First, some background. In early August, Buenos Aires city lawmakers Daniel Presti and Claudio Palmeyro introduced a bill to extend the powers of local criminal justice officials. Under this new grant of authority, officials would be able to demand that particular websites and apps be blocked without a court order, implementing bans effective all across the city of Buenos Aires.

The proposal provoked a strong reaction in the internet community in Buenos Aires. Together, civil society groups, companies, academics, and technologists sent a joint letter to legislators explaining in detail the legal and technical problems with the bill.

Access Now also launched a petition to help internet users speak out against the bill, which has now collected more than 20,000 signatures and counting. This got the attention of the national press, which is taking notice that the internet community strongly opposes the bill.

As a result, lawmakers suspended the vote on the bill — but they haven’t killed it entirely. We have to remain vigilant to ensure that it doesn’t come back in a different form, given the serious legal and technical problems with the text.

The legal flaws 

To begin, the legislature of the City of Buenos Aires should not have regulated inter-state telecommunications in the first place. In Argentina, the federal government and Congress have sole jurisdiction over these matters. The website and communications blocking proposed in the text would affect jurisdictions outside the city zone, as we will explain. This makes it obvious that the bill has excessive jurisdictional reach.

In addition, the bill is a serious problem for human rights, including the right to free expression, which has the same protection on the internet as it does offline. Any proposed limit to free expression must be clearly delineated, yet this bill is vaguely written, and it’s not clear how it would be applied. The powers granted by the bill are also excessive, since it would allow the blocking of entire websites and applications.

The technical flaws 

It is technically challenging to block sites and apps within a certain geographic area for some internet users that may be violating the law without also affecting innocent users. Internet service providers’ network architecture makes this task difficult and costly. Similarly, internet protocol (IP) address and domain name system (DNS) blocking can be excessive because services others than the infringing one may be using the same technical resources. These issues make it extremely difficult to punish the guilty without affecting the innocent.
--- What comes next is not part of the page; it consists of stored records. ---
(** C11: on a database without faults a request between two users without a relationship
    goes through its whole life: it is sent, shown to its target and to nobody's
    objection but the target's; the target's first answer decides it, later answers are
    refused, and each user's list of friends shows the other exactly if it was accepted. *)
Theorem friendship_round clock a b t (d : DB) :
  healthy d -> pairwise conflict (im_friends (view d)) ->
  a <> "" -> b <> "" -> a <> b -> (exists u, u ∈ im_users (view d) /\ u_uid u = b) ->
  (forall f, f ∈ im_friends (view d) -> in_pair a b f = false) ->
  exists d1 f, send_request clock {| fr_requester_uid := a; fr_target_uid := b; fr_now_ms := t |} d =
      (d1, Ok (friend_ok "Friend request sent")) /\
    (exists d2 l, get_pending_requests b d1 = (d2, Ok l) /\ shows a l) /\
    (forall uid accept, uid <> b -> exists d2, respond_to_request (f_friend_id f) uid accept d1 =
      (d2, Ok (friend_error "FORBIDDEN" "Only the target user can respond to this request"))) /\
    forall accept, exists d2, respond_to_request (f_friend_id f) b accept d1 =
        (d2, Ok (friend_ok (if accept then "Friend request accepted" else "Friend request rejected"))) /\
      (forall again, exists d3, respond_to_request (f_friend_id f) b again d2 =
        (d3, Ok (friend_error "NOT_PENDING" "Friend request is not in pending status"))) /\
      (exists d3 l, get_friends a d2 = (d3, Ok l) /\ (shows b l <-> accept = true)) /\
      (exists d3 l, get_friends b d2 = (d3, Ok l) /\ (shows a l <-> accept = true)).
Proof.
  intros Hd Hp Ha Hb Hab Hu Hfree. set (q := {| fr_requester_uid := a; fr_target_uid := b; fr_now_ms := t |}).
  destruct (send_request clock q d) as [d1 r] eqn:E. apply send_request_inv in E as (Hd1 & res & -> & E).
  destruct E as [[_ E]|(_ & _ & _ & _ & _ & [(f & -> & Hi)|(_ & _ & Hf)])]; [| |by apply Hf in Hd].
  { exfalso. destruct E as [[?|?]|? ?|Hno|g Hg Hgp]; try done.
    - destruct Hu as (u & Hu & He). by destruct (Hno Hd u Hu).
    - simpl in Hgp. by rewrite (Hfree g Hg) in Hgp. }
  specialize (Hd1 Hd). exists d1, f. split; [done|].
  pose proof (inserted_pairwise _ _ _ _ Hi Hp) as Hp1. simpl in Hp1.
  pose proof (inserted_friend _ _ _ _ Hi) as (Hfq & Hft & Hfs & _). simpl in Hfq, Hft, Hfs.
  assert (Hin : f ∈ im_friends (view d1)) by (apply (inserted_elem _ _ _ _ f Hi); by left).
  assert (Hone : forall g, g ∈ im_friends (view d1) -> in_pair a b g = true -> f_friend_id g = f_friend_id f).
  { intros g Hg Hgp. apply (inserted_elem _ _ _ _ g Hi) in Hg as [->|Hg]; [done|]. by rewrite Hfree in Hgp. }
  assert (Hfp : in_pair a b f = true) by (apply in_pair_true; by left).
  split_and!.
  - destruct (get_pending_requests b d1) as [d2 r] eqn:E. exists d2.
    apply (get_pending_shows a) in E as (_ & _ & l & -> & Hl); try done. exists l. split; [done|].
    apply Hl. by exists f.
  - intros uid accept Hne. destruct (respond_to_request (f_friend_id f) uid accept d1) as [d2 r] eqn:E.
    exists d2. apply respond_healthy in E as [_ E]; try done. rewrite Hft in E.
    apply not_eq_sym, String.eqb_neq in Hne. rewrite Hne in E. by rewrite E.
  - intros accept. destruct (respond_to_request (f_friend_id f) b accept d1) as [d2 r] eqn:E.
    exists d2. apply respond_healthy in E as [Hd2 E]; try done.
    rewrite Hft, String.eqb_refl, Hfs in E. simpl in E. destruct E as [-> Hr]. split; [done|].
    split_and!; [|by eapply shown_after|]; cycle 1.
    { eapply shown_after; try done; [by rewrite in_pair_sym|]. intros g Hg. rewrite in_pair_sym. by apply Hone. }
    intros again. pose proof (replaced_pairwise _ _ _ Hr Hp1) as Hp2.
    destruct (respond_to_request (f_friend_id f) b again d2) as [d3 r] eqn:E. exists d3.
    eapply (respond_healthy (set_status (if accept then ACCEPTED else REJECTED) f)) in E as [_ E]; try done.
    + simpl in E. rewrite Hft, String.eqb_refl in E. simpl in E.
      rewrite bool_decide_eq_false_2 in E by (by destruct accept). by rewrite E.
    + apply (replaced_elem _ _ _ _ Hp1 Hr). by left.
Qed.

(** A request that leaves the time to the service. *)
Definition ask (a b : string) : FriendRequest :=
  {| fr_requester_uid := a; fr_target_uid := b; fr_now_ms := 0 |}.

(** The checks pass, and the insertion succeeds, without faults. *)
Lemma checks_pass clock a b (d d' : DB) r :
  healthy d -> a <> "" -> b <> "" -> a <> b -> (exists u, u ∈ im_users (view d) /\ u_uid u = b) ->
  (forall f, f ∈ im_friends (view d) -> in_pair a b f = false) ->
  send_request_checks clock (ask a b) d = (d', r) ->
  healthy d' /\ view d' = view d /\ r = Ok (inr (new_friend a b PENDING clock)).
Proof.
  intros Hd Ha Hb Hab (u & Hu & Hub) Hfree E.
  apply checks_inv in E as (Hd' & Hv & [(res & _ & E)|(t & -> & -> & _)]); [|by auto].
  exfalso. destruct E as [[?|?]|? ?|Hno|g Hg Hgp]; try done; [by destruct (Hno Hd u Hu)|].
  simpl in Hgp. by rewrite (Hfree g Hg) in Hgp.
Qed.

Lemma create_pass f (d d' : DB) r : healthy d ->
  (forall g, g ∈ im_friends (view d) -> violates f g = false) -> send_request_create f d = (d', r) ->
  healthy d' /\ r = Ok (friend_ok "Friend request sent") /\ exists f', inserted f f' (view d) (view d').
Proof.
  intros Hd Hno E. apply create_inv in E as (Hd' & [(f' & Hi & ->)|(_ & _ & Hg)]); [by eauto|].
  destruct (Hg Hd) as (g & Hin & Hv). by rewrite Hno in Hv.
Qed.

(** On a database without faults, two users without a relationship who send each other
    a request at the same time both succeed, and the table then holds two relationships for
    them: the check and the insertion are separate transactions and the unique index covers
    the ordered pair only. *)
Theorem crossing_requests clock a b (d : DB) :
  healthy d -> a <> "" -> b <> "" -> a <> b ->
  (exists u, u ∈ im_users (view d) /\ u_uid u = a) -> (exists u, u ∈ im_users (view d) /\ u_uid u = b) ->
  (forall f, f ∈ im_friends (view d) -> in_pair a b f = false) ->
  exists d', crossing clock (ask a b) (ask b a) d =
    (d', Ok (friend_ok "Friend request sent", friend_ok "Friend request sent")) /\
    ~ pairwise same_pair (im_friends (view d')).
Proof.
  intros Hd Ha Hb Hab Hua Hub Hfree. unfold crossing.
  assert (Hvio : forall x y t g, in_pair x y g = false -> violates (new_friend x y PENDING t) g = false).
  { intros x y t g Hg. simpl. apply not_true_iff_false. intros [Hx Hy]%eqb2_true.
    apply not_true_iff_false in Hg. apply Hg, in_pair_true. left. by split. }
  destruct (send_request_checks clock (ask a b) d) as [d1 r1] eqn:E1.
  destruct (checks_pass _ _ _ _ _ _ Hd Ha Hb Hab Hub Hfree E1) as (Hd1 & Hv1 & ->).
  rewrite (bind_Ok _ _ _ _ _ E1). rewrite <- Hv1 in Hua.
  destruct (send_request_checks clock (ask b a) d1) as [d2 r2] eqn:E2.
  destruct (checks_pass _ _ _ _ _ _ Hd1 Hb Ha (not_eq_sym Hab) Hua ltac:(intros f; rewrite Hv1, in_pair_sym; apply Hfree) E2)
    as (Hd2 & Hv2 & ->).
  rewrite (bind_Ok _ _ _ _ _ E2). simpl.
  destruct (send_request_create (new_friend a b PENDING clock) d2) as [d3 r3] eqn:E3. rewrite Hv1 in Hv2.
  destruct (create_pass _ _ _ _ Hd2 ltac:(intros g; rewrite Hv2; intros; by apply Hvio, Hfree) E3)
    as (Hd3 & -> & f1 & Hi1).
  rewrite (bind_Ok _ _ _ _ _ E3).
  pose proof (inserted_friend _ _ _ _ Hi1) as (Hq1 & Ht1 & _ & _ & l1 & Hl1 & Hs1).
  destruct (send_request_create (new_friend b a PENDING clock) d3) as [d4 r4] eqn:E4.
  assert (Hno : forall g, g ∈ im_friends (view d3) -> violates (new_friend b a PENDING clock) g = false).
  { intros g Hg. apply (inserted_elem _ _ _ _ g Hi1) in Hg as [->|Hg].
    - apply not_true_iff_false. intros [He _]%eqb2_true. simpl in *. congruence.
    - apply Hvio. rewrite in_pair_sym. apply Hfree. rewrite <- Hv2. exact Hg. }
  destruct (create_pass _ _ _ _ Hd3 Hno E4) as (Hd4 & -> & f2 & Hi2).
  rewrite (bind_Ok _ _ _ _ _ E4). exists d4. split; [done|].
  pose proof (inserted_friend _ _ _ _ Hi2) as (Hq2 & Ht2 & _ & _ & l2 & Hl2 & Hs2).
  intros Hp. rewrite Hs2 in Hp. simpl in Hp. eapply pairwise_perm in Hp; [|exact Hl2].
  rewrite Hs1 in Hp. simpl in Hp. specialize (Hp f2 f1 (im_friends (view d2))).
  rewrite Hl1 in Hp. specialize (Hp (reflexivity _)).
  apply not_true_iff_false in Hp. apply Hp. unfold same_pair. apply in_pair_true. simpl in *. right.
  rewrite Hq1, Ht1, Hq2, Ht2. done.
Qed.
End Properties.

(** * Witnesses *)

Module Witness.
Definition user_row (uid nick : string) : User :=
  {| u_uid := uid; u_account := uid; u_password_hash := ""; u_nickname := nick; u_avatar := "";
     u_gender := FEMALE; u_signature := ""; u_create_time := 1; u_last_login := 1; u_online := false |}.
Definition db0 : MemDb := mem_start (set_users [user_row "ada" "Ada"; user_row "bob" "Bob"] empty_schema).
Definition alice_joins : UserCall :=
  Register (Some Toy.salt) (Some Toy.salt) UserService.Witness.alice.
Definition alice_id : string := default "" (GenerateUid (Some Toy.salt)).
Definition start : MemDb := mem_start empty_schema.
Definition db1 : MemDb := fst (run_user (H0 := Toy.toy) 5 alice_joins start).
Definition bob_asks : FriendCall := SendRequest 9 (ask "bob" alice_id).
Definition db2 : MemDb := fst (run_friend bob_asks db1).
Definition db3 : MemDb := fst (run_friend (Respond 1 alice_id true) db2).
End Witness.
Import Witness.

Lemma friends_reachable_wf_witness :
  map f_status (im_friends (view db3)) = [ACCEPTED] /\ friends_wf (healthy start) (view db3) /\
  forall f, f ∈ im_friends (view db2) -> exists f', f' ∈ im_friends (view db3) /\ later f f'.
Proof.
  split; [vm_compute; reflexivity|].
  apply (friends_reachable_wf (H2 := Toy.toy) 5 start db2 db3); [reflexivity|reflexivity| |].
  - apply rtc_l with db1; [right; exists alice_joins, (Ok tt)|apply rtc_once; left; exists bob_asks, (Ok tt)].
    + split; [reflexivity|vm_compute; reflexivity].
    + vm_compute. reflexivity.
  - apply rtc_once. left. exists (Respond 1 alice_id true), (Ok tt). vm_compute. reflexivity.
Defined.

Lemma friendship_round_witness :
  exists d1 f, send_request 7 (ask "ada" "bob") db0 = (d1, Ok (friend_ok "Friend request sent")) /\
    exists d2, respond_to_request (f_friend_id f) "bob" true d1 = (d2, Ok (friend_ok "Friend request accepted")) /\
      exists d3 l, get_friends "bob" d2 = (d3, Ok l) /\ shows "ada" l.
Proof.
  destruct (friendship_round 7 "ada" "bob" 0 db0) as (d1 & f & Hs & _ & _ & Hr);
    [reflexivity|apply pairwise_nil|done|done|done| |by intros f ?%elem_of_nil|].
  - exists (user_row "bob" "Bob"). split; [|reflexivity]. right. left.
  - exists d1, f. split; [exact Hs|]. destruct (Hr true) as (d2 & Hd2 & _ & _ & (d3 & l & Hl & Hsh)).
    exists d2. split; [exact Hd2|]. exists d3, l. split; [exact Hl|]. by apply Hsh.
Defined.

Lemma crossing_requests_witness :
  exists d', crossing 7 (ask "ada" "bob") (ask "bob" "ada") db0 =
    (d', Ok (friend_ok "Friend request sent", friend_ok "Friend request sent")) /\
    ~ pairwise same_pair (im_friends (view d')).
Proof.
  apply (crossing_requests 7 "ada" "bob" db0);
    [reflexivity|done|done|done| | |by intros f ?%elem_of_nil].
  - exists (user_row "ada" "Ada"). split; [|reflexivity]. left.
  - exists (user_row "bob" "Bob"). split; [|reflexivity]. right. left.
Defined.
Disproportionate “solutions” like these are drastic, and go against common practice in other countries. Blocking a domain name nationwide is an absolutely exceptional practice, and even in those rare instances when authorities implement them, the necessity, legality, and goals of these measures are highly controversial. In most cases, authorities target only specific information for removal and only when applying due safeguards in a judicial process.

What now? Legislators in Buenos Aires must abandon this idea

Blocking an app or a website sounds like an easy solution to criminal activity online, but it’s quite the opposite. Many crimes and misdemeanors on the internet are conducted via the regular, everyday apps that we all know and use. But blocking an entire app or site is not a proportionate solution to that problem. A policy like that would spark appeals because of its unconstitutionality and give rise to serious technical implementation challenges. All of this would certainly impact its effectiveness.

Finally, lawmakers would be better off improving other mechanisms for fighting crime on the internet. Police and judicial organizations need more resources and better capacity building so they can be more effective at targeting specific behaviors and suspects. For their part, internet companies and content providers can work to improve their communication with local governments and law enforcement agencies, and collaborate in a way that respects users’ rights.

We need lawmakers to develop intelligent and effective solutions that don’t end up affecting the rights of law-abiding internet users. In order to achieve that, we need lawmakers Presti, Palmeyro and other local leaders to drop the idea of blocking sites for good. We urge these leaders to find ways to consult and collaborate with Argentina’s internet community.